Following the acrimonious exit of Thunders and second drummer Jerry Nolan in 1975, Sylvain and Johansen kept the Dolls name alive with various lineups until 1977. Death rattle Dolls manager Malcolm McLaren took Sylvain’s white, pinup-stickered Gibson Les Paul Custom back to England with him. He would hand the guitar to Steve Jones, to play in the band McLaren now managed, the Sex Pistols. According to Syl’s 2018 memoir—There’s No Bones In Ice Cream, co-written with former Alternative Press contributor Dave Thompson—they were to be his band. McLaren would send him a plane ticket. Sylvain received a seven-page letter, talking about this band he was to join, sending photos and introducing him to the members, such as Johnny Rotten: “He can’t sing, but he’s definitely better than Johansen.” 

“I’m still waiting for the plane ticket,” Sylvain smirked in his book, published eight years after McLaren’s death, “but I know Malcolm will come through with it one day.”

There followed two years as the linchpin in Johansen’s solo band, simultaneously forming a punkier band of his own called the Criminals. A two-album RCA deal in 1979 yielded a pair of highly listenable, ’50s-influenced solo albums that sold modestly. He played some dates with Thunders and Nolan in the early ’80s, worked on solo material, drove cabs in New York City and played a residency reunited with Nolan under the name the Ugly Americans at the Continental off St. Mark’s Place late in the decade. He was living in Atlanta when Morrissey convinced Johansen and Kane to reunite with Sylvain as the New York Dolls for the 2004 Meltdown festival the ex-Smiths singer curated. The singer and guitarist kept a new Dolls lineup active after Kane’s death weeks later, releasing three albums and playing countless tours before dissolving for the final time in 2011. In his later years, Sylvain did the band the Batusis with ex- Dead Boys guitarist Cheetah Chrome and wrote the memoir with Thompson. He announced his cancer via Facebook shortly after completing a solo acoustic tour to promote the book. He died in Nashville, where he made his home with wife Wanda in 2015. She told Rolling Stone he will be buried in New York City.
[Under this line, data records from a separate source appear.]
Lemma unlink_spec t c nc par pn b :
  heap t !! c = Some nc -> parent nc = Some par ->
  heap t !! par = Some pn -> child pn b = Some c ->
  child pn (negb b) <> Some c -> c <> par ->
  unlink t (Some c)
  = Done (with_free
            (with_heap t (<[c := set_right nc (free t)]>
                            (<[par := set_child pn b None]> (heap t))))
            (Some c),
          Some par).
Proof.
  intros Hc Hp Hpar Hch Hoth Hne. unfold unlink.
  rewrite (load_Some _ _ _ Hc). simpl bind. rewrite Hp.
  rewrite (load_Some _ _ _ Hpar). simpl bind.
  assert ((if ptr_eqb (right pn) (Some c)
           then modify (heap t) (Some par) (fun n => set_right n None)
           else modify (heap t) (Some par) (fun n => set_left n None))
          = Done (<[par := set_child pn b None]> (heap t))) as ->.
  { destruct b; simpl in *.
    - rewrite Hch. simpl. rewrite Nat.eqb_refl.
      by apply (modify_Some _ _ _ (fun n => set_right n None)).
    - destruct (ptr_eqb (right pn) (Some c)) eqn:E.
      + by apply ptr_eqb_eq in E.
      + by apply (modify_Some _ _ _ (fun n => set_left n None)). }
  simpl bind. rewrite (modify_Some _ c nc) by (by rewrite lookup_update_ne).
  simpl bind. simpl heap. rewrite (load_Some _ c (set_right nc (free t))).
  2:{ eapply lookup_update_eq. by rewrite lookup_update_ne. }
  simpl. by rewrite Hp.
Qed.

Lemma walk_None h bs : walk h None bs = None.
Proof. by destruct bs. Qed.

Lemma repr_is_leaf h T p (pp : ptr) S :
  repr h T p pp S -> is_leaf T = is_null p.
Proof.
  destruct p as [a|]; intros H.
  - by apply repr_Some in H as (? & ? & ? & ? & ? & -> & _).
  - by apply repr_None in H as [-> _].
Qed.

Lemma repr_root_in h T a (pp : ptr) S : repr h T (Some a) pp S -> a ∈ S.
Proof.
  intros H. apply repr_Some in H as (? & ? & ? & ? & ? & _ & _ & _ & _ & _ & _ & _ & _ & ->).
  set_solver.
Qed.

(** A node seen from the side [b] of the path. *)
Lemma repr_side b h T c (pp : ptr) S :
  repr h T (Some c) pp S ->
  exists nc Td To Sd So,
    T = tnode b Td (value nc) To
    /\ h !! c = Some nc /\ parent nc = pp
    /\ repr h Td (child nc b) (Some c) Sd
    /\ repr h To (child nc (negb b)) (Some c) So
    /\ (c ∉ Sd) /\ (c ∉ So) /\ (Sd ## So) /\ S = {[c]} ∪ Sd ∪ So.
Proof.
  intros H. apply repr_Some in H
    as (l & r & n & Sl & Sr & -> & Hc & Hp & Hl & Hr & Hcl & Hcr & Hd & ->).
  destruct b.
  - exists n, r, l, Sr, Sl. repeat split; try done. set_solver.
  - exists n, l, r, Sl, Sr. repeat split; done.
Qed.

Lemma repr_tnode b h c nc (pp : ptr) Td To (Sd So : gset nat) :
  h !! c = Some nc -> parent nc = pp ->
  repr h Td (child nc b) (Some c) Sd ->
  repr h To (child nc (negb b)) (Some c) So ->
  c ∉ Sd -> c ∉ So -> Sd ## So ->
  repr h (tnode b Td (value nc) To) (Some c) pp ({[c]} ∪ Sd ∪ So).
Proof.
  intros Hc Hp Hd Ho H1 H2 H3. destruct b; simpl in *.
  - exists c, nc, So, Sd. repeat split; try done. set_solver.
  - exists c, nc, Sd, So. repeat split; done.
Qed.

Lemma tprune_tnode b Td v To bs :
  tprune (tnode b Td v To) (b :: bs)
  = if is_leaf (tprune Td bs) && is_leaf To && is_nil v then Leaf
    else tnode b (tprune Td bs) v To.
Proof.
  destruct b; simpl; [|done].
  by rewrite (andb_comm (is_leaf To)).
Qed.

Lemma tnode_not_leaf b Td v To : tnode b Td v To <> Leaf.
Proof. by destruct b. Qed.

Lemma child_set_child n b p : child (set_child n b p) b = p.
Proof. by destruct b. Qed.

Lemma child_set_child_other n b p :
  child (set_child n b p) (negb b) = child n (negb b).
Proof. by destruct b. Qed.

Lemma value_set_child n b p : value (set_child n b p) = value n.
Proof. by destruct b. Qed.

Lemma parent_set_child n b p : parent (set_child n b p) = parent n.
Proof. by destruct b. Qed.

Lemma right_left_child n b :
  negb (is_null (right n)) || negb (is_null (left n))
  = negb (is_null (child n b)) || negb (is_null (child n (negb b))).
Proof. destruct b; simpl; [done|apply orb_comm]. Qed.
“They might have taken some cues from the Stooges, but who they really wanted to be was an American garage band Rolling Stones,” influential rock critic Lester Bangs wrote of the New York Dolls in his 1980 biography of Blondie. “And that’s exactly who they were. Everything about them was pure outrage. And too live for the time—‘72-3-4 mostly. They set New York on fire, but the rest of the country wasn’t ready for it.” 

“My best friend for so many years,” Johansen wrote—the last New York Doll standing—on his Instagram this morning. “I can still remember the first time I saw him bop into the rehearsal space/bicycle shop with his carpetbag and guitar straight from the plane after having been deported from Amsterdam, I instantly loved him. I’m gonna miss you old pal. I’ll keep the home fires burning. Au revoir Syl mon vieux copain. February 14, 1951 /January 13, 2021.”